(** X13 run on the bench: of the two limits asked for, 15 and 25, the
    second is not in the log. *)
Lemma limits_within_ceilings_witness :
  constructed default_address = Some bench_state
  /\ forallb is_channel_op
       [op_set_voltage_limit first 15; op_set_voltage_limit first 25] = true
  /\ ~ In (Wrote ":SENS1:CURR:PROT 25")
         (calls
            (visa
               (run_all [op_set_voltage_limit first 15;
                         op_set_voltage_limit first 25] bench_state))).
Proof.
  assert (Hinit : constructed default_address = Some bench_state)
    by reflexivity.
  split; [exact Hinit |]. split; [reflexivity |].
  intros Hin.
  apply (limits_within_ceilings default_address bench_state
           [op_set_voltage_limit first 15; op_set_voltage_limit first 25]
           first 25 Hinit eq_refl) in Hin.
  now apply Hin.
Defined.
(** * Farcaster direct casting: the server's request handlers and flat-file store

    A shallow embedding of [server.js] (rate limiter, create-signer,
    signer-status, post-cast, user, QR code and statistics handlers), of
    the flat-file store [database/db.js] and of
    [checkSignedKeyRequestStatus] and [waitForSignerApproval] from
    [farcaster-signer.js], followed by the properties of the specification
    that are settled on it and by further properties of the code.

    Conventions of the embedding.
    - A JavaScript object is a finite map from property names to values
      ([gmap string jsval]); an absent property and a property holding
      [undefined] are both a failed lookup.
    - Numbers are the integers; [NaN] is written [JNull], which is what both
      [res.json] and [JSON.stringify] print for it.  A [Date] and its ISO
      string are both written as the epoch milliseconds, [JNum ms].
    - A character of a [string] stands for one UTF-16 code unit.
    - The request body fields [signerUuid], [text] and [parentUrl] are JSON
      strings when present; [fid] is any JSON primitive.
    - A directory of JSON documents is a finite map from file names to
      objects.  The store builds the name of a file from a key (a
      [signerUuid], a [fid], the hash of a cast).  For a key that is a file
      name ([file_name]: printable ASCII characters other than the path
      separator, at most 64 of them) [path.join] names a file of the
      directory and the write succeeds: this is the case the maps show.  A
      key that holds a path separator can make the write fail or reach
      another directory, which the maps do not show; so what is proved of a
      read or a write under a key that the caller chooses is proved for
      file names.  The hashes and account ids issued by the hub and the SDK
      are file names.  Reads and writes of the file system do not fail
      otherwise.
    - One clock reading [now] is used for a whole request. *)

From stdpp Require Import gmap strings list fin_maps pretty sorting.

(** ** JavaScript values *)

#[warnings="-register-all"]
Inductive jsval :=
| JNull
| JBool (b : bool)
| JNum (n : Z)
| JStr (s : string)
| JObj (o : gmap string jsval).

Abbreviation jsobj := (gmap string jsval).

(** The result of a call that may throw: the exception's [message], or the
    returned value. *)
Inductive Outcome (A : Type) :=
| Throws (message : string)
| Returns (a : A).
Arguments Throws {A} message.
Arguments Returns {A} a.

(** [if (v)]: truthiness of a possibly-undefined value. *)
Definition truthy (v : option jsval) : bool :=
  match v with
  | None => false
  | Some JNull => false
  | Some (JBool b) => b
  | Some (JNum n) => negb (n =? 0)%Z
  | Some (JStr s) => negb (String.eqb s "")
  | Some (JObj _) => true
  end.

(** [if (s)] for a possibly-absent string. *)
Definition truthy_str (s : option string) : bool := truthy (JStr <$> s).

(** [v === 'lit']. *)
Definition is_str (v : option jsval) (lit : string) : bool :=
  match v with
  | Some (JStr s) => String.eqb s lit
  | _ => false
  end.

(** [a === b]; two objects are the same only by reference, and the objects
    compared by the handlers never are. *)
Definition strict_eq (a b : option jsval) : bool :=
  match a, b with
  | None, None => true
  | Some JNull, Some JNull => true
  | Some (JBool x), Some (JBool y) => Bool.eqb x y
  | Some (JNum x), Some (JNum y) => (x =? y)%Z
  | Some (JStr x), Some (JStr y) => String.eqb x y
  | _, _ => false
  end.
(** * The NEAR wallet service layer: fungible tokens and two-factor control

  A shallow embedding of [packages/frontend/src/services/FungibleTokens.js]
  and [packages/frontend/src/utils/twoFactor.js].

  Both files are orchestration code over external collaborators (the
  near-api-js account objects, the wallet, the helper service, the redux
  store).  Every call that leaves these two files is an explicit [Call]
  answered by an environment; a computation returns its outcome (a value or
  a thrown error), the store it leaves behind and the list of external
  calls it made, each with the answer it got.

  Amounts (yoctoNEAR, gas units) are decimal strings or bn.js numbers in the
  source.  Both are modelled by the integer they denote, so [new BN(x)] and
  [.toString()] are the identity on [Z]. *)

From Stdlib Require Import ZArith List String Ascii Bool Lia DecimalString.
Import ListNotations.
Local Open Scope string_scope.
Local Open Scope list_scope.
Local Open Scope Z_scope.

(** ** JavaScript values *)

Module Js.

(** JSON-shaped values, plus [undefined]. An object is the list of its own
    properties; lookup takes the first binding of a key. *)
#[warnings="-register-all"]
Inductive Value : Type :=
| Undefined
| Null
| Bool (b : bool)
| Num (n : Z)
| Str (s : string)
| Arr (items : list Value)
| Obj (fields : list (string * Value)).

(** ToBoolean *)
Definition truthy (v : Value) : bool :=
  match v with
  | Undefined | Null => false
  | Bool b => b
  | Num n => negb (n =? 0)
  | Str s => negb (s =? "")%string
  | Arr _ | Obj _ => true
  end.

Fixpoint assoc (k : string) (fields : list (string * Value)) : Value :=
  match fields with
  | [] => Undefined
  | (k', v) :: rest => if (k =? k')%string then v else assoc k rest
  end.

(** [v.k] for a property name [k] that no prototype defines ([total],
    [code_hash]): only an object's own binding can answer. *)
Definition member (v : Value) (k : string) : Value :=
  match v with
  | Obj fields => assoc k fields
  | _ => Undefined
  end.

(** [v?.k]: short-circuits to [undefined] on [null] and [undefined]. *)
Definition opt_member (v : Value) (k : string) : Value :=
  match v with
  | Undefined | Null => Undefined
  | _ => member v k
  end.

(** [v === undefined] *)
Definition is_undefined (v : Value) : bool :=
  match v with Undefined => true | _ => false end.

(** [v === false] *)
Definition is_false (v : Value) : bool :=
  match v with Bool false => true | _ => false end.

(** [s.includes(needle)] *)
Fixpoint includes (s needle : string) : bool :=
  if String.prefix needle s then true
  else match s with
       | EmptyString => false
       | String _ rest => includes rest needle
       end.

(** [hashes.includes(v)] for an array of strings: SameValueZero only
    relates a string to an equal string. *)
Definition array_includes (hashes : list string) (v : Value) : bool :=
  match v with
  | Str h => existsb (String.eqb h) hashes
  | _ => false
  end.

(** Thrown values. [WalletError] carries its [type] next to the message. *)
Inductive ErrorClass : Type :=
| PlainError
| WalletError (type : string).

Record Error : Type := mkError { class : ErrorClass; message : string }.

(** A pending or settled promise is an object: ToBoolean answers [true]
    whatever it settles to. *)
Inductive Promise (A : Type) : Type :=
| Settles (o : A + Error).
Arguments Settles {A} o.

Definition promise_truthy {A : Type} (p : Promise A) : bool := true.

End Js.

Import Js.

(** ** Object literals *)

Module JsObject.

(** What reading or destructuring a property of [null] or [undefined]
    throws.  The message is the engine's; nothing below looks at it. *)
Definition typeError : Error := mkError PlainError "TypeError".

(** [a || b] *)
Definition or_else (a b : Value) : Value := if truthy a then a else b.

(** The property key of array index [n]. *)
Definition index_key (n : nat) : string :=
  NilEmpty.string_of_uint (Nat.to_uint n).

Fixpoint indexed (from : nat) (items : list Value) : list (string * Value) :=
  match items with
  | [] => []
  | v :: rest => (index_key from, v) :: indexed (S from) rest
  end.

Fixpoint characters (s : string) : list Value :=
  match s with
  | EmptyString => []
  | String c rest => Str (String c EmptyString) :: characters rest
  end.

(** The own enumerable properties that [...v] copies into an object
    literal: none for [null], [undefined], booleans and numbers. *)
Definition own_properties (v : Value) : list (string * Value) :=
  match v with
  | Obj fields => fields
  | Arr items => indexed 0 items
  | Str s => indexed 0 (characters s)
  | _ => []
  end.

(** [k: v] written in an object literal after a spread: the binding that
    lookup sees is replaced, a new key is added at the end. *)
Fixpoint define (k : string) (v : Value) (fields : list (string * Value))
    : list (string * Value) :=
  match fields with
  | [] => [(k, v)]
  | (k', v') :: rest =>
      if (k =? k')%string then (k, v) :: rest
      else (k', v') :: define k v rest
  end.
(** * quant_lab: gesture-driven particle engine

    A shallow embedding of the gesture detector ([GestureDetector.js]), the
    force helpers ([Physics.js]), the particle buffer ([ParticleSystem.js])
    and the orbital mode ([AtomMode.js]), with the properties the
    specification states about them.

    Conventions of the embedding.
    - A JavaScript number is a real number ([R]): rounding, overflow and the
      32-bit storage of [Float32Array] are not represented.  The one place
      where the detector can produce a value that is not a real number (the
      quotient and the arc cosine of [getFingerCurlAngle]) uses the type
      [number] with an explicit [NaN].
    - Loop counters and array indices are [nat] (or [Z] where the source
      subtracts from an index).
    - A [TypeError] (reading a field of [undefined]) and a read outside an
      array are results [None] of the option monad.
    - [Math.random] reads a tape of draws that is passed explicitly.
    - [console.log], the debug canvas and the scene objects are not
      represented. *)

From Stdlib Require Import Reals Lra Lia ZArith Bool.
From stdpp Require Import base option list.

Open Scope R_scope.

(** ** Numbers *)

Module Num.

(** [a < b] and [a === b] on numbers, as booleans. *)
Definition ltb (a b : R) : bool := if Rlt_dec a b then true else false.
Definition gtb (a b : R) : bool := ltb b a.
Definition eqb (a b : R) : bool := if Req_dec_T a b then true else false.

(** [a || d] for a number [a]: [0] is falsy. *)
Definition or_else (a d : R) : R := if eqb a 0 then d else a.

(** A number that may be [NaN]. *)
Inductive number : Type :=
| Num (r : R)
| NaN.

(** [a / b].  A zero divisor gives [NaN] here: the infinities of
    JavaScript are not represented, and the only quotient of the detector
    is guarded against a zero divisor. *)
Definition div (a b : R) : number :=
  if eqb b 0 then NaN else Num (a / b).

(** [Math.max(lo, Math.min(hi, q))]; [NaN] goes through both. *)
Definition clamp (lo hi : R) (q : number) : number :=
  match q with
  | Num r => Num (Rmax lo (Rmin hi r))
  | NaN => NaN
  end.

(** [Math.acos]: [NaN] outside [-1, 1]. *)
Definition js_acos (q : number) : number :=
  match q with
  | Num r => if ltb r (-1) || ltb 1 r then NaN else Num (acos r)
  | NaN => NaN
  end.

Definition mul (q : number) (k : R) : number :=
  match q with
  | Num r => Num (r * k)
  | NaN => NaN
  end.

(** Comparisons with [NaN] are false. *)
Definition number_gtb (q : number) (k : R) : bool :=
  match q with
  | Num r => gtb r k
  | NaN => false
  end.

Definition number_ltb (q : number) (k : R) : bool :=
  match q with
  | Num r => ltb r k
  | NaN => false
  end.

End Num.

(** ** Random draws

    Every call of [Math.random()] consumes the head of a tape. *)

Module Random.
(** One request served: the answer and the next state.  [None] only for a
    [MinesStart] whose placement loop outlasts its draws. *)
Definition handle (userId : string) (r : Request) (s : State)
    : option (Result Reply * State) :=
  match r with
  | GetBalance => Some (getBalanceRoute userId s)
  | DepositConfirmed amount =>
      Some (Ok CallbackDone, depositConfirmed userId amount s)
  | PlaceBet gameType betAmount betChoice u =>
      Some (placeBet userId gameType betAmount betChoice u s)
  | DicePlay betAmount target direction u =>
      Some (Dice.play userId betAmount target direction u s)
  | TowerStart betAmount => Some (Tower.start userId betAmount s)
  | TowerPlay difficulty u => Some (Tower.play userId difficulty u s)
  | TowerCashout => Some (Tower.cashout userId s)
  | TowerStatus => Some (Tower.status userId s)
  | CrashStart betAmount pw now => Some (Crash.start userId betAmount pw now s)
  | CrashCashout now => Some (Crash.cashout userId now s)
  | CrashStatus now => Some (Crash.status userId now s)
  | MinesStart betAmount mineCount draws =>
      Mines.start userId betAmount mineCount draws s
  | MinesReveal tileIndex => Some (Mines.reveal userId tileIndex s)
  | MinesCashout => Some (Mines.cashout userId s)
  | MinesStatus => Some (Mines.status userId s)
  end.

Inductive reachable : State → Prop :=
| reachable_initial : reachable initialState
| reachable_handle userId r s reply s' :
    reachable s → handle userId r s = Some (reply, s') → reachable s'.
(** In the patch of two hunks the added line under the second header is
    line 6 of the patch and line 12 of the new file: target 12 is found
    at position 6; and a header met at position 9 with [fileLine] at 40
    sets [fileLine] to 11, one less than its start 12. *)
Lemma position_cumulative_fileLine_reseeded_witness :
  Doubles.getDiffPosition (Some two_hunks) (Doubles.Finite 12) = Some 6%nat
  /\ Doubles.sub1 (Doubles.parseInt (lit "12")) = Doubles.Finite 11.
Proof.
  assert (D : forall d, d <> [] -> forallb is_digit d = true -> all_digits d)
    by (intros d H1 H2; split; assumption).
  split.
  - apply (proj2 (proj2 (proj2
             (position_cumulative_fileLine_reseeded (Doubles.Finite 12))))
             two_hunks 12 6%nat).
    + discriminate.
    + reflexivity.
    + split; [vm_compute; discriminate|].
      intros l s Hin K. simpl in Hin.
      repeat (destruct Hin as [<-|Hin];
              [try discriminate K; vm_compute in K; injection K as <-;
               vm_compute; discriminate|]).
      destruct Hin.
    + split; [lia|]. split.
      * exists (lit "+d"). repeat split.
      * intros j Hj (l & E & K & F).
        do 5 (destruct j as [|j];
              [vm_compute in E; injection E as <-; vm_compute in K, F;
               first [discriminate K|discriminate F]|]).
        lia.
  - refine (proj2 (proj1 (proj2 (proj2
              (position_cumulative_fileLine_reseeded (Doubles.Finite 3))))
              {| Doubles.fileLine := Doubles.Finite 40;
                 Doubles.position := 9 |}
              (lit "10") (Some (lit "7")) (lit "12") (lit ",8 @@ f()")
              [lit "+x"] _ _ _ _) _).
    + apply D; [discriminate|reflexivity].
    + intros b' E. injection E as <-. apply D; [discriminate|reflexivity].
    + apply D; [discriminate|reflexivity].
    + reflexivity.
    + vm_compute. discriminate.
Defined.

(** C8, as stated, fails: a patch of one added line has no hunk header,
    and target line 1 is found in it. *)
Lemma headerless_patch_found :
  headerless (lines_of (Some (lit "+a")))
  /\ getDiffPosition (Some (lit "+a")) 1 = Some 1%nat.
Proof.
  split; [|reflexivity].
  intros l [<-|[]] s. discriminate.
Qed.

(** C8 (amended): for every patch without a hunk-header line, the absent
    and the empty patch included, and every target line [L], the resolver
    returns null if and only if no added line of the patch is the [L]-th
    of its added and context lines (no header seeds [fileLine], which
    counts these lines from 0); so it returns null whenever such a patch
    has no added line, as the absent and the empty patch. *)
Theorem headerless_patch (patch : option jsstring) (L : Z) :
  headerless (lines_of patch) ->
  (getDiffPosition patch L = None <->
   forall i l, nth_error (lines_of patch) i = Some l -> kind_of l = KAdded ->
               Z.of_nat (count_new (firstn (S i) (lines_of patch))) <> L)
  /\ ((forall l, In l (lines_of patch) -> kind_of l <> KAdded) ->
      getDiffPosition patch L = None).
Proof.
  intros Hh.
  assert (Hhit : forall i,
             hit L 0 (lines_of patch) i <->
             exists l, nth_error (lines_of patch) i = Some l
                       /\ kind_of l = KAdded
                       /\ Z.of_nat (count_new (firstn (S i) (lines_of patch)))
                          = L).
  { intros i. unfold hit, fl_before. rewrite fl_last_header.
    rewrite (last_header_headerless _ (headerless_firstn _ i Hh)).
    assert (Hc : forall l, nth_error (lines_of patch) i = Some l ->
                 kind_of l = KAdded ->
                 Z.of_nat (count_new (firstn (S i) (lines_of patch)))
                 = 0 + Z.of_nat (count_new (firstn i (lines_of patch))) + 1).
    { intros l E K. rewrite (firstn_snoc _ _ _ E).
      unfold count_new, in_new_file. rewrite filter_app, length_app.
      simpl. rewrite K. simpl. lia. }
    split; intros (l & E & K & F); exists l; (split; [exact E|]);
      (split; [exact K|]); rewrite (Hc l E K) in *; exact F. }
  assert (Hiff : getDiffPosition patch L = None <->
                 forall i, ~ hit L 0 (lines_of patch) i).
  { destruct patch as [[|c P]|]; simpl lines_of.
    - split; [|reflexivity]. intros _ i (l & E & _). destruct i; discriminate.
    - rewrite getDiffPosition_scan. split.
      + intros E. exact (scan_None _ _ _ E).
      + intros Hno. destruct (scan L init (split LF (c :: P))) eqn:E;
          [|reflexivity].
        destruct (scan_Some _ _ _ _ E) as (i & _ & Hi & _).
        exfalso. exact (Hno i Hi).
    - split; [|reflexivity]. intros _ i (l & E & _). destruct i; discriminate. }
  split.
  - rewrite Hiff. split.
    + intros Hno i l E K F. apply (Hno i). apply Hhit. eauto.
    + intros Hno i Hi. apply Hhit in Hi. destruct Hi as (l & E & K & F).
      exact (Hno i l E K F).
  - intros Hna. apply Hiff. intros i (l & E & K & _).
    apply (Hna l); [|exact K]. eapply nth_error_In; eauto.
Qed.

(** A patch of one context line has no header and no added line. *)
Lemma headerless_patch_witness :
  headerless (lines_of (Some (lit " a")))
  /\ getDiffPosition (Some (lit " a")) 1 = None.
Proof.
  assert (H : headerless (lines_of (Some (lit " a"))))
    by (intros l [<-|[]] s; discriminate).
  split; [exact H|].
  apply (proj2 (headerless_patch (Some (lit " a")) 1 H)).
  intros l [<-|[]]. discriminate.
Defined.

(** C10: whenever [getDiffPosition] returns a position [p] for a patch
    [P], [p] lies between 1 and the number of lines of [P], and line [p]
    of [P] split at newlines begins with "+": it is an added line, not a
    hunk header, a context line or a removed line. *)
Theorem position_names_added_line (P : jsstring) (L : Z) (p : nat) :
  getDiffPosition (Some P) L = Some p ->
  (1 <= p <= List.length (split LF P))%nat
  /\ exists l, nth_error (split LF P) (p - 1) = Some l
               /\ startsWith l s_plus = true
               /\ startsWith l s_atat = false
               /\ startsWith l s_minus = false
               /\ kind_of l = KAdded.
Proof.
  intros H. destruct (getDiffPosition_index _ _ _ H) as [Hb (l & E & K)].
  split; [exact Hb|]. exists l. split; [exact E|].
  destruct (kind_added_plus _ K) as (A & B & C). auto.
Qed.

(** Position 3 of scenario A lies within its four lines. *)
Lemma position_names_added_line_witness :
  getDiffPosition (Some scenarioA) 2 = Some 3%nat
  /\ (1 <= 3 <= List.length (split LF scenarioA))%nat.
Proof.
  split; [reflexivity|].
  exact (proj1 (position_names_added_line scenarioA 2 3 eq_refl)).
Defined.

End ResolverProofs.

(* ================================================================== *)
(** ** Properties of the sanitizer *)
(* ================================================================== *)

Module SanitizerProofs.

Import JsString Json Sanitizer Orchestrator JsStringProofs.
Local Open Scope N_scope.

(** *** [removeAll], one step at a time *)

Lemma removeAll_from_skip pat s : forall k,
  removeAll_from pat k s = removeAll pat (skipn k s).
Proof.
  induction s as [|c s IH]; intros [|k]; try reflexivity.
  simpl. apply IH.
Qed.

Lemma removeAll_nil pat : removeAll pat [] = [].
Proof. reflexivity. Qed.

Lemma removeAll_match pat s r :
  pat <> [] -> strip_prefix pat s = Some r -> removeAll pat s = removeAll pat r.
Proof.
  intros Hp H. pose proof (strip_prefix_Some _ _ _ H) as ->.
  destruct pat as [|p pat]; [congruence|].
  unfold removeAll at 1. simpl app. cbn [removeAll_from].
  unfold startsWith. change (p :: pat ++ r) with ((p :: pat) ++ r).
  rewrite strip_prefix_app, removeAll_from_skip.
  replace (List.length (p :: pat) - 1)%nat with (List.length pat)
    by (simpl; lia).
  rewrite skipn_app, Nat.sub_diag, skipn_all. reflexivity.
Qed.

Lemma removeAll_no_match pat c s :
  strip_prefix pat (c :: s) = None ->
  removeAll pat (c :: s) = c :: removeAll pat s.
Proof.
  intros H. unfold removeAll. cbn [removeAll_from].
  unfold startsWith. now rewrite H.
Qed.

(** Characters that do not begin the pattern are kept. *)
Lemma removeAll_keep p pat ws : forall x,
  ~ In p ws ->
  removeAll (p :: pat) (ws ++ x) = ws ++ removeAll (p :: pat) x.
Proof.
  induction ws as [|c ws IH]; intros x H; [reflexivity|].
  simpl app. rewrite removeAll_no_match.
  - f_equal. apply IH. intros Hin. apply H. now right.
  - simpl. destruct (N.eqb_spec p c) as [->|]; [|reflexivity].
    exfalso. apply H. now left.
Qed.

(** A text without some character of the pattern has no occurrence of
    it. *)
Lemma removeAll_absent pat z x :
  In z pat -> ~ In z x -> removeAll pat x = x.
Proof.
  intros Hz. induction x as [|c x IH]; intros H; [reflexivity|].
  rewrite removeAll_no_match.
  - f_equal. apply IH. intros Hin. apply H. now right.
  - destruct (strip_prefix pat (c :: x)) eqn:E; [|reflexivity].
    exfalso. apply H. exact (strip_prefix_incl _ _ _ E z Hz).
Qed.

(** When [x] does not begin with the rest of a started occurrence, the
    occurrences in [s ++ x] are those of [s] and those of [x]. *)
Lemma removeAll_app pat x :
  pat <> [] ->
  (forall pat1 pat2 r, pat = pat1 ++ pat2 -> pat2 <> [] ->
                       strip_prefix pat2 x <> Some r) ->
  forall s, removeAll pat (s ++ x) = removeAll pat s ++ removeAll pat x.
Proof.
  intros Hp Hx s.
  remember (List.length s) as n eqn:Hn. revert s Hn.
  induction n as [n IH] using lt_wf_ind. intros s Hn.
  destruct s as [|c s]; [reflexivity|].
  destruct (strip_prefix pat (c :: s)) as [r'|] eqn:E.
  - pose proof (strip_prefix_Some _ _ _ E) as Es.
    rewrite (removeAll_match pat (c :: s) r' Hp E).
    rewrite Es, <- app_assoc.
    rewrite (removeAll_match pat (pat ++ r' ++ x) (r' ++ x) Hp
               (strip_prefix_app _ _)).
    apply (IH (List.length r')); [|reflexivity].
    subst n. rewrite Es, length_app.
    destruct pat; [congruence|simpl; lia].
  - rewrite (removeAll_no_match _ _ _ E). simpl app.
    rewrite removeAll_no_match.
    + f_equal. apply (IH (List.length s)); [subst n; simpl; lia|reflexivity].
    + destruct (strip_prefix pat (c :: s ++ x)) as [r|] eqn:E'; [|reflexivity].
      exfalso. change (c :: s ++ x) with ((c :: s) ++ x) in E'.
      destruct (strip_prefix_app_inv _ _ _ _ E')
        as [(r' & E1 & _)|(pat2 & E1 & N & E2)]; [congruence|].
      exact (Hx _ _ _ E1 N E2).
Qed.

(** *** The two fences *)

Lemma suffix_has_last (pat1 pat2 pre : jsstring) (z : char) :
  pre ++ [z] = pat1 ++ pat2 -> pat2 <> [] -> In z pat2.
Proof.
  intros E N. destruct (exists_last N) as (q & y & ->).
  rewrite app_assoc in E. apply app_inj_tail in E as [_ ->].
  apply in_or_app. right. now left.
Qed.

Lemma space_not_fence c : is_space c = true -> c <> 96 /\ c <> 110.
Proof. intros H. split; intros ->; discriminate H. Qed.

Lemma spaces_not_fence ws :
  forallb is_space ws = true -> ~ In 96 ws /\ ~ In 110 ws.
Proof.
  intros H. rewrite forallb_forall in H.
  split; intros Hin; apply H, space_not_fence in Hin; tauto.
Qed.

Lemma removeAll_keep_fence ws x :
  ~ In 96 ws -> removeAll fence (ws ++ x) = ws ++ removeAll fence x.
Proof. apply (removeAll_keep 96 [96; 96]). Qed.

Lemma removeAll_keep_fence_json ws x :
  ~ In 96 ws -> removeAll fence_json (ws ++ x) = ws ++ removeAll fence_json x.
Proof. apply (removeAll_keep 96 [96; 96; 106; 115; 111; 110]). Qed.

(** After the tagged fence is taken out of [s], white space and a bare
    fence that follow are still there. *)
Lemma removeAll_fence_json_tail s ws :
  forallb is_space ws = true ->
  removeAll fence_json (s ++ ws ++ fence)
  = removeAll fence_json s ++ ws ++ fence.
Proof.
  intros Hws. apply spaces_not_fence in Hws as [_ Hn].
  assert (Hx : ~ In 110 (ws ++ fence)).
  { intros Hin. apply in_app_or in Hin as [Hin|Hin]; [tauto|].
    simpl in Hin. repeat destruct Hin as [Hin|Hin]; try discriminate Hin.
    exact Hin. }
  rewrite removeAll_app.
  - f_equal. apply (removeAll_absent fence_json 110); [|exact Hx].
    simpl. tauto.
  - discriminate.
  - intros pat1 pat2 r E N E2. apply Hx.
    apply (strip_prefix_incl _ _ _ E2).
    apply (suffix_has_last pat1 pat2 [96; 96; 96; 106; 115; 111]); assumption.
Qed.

*What needs to be done*. Looking at the material above, state the number of lines holding the word "target", and only that number.

*Response to this exercise*. 5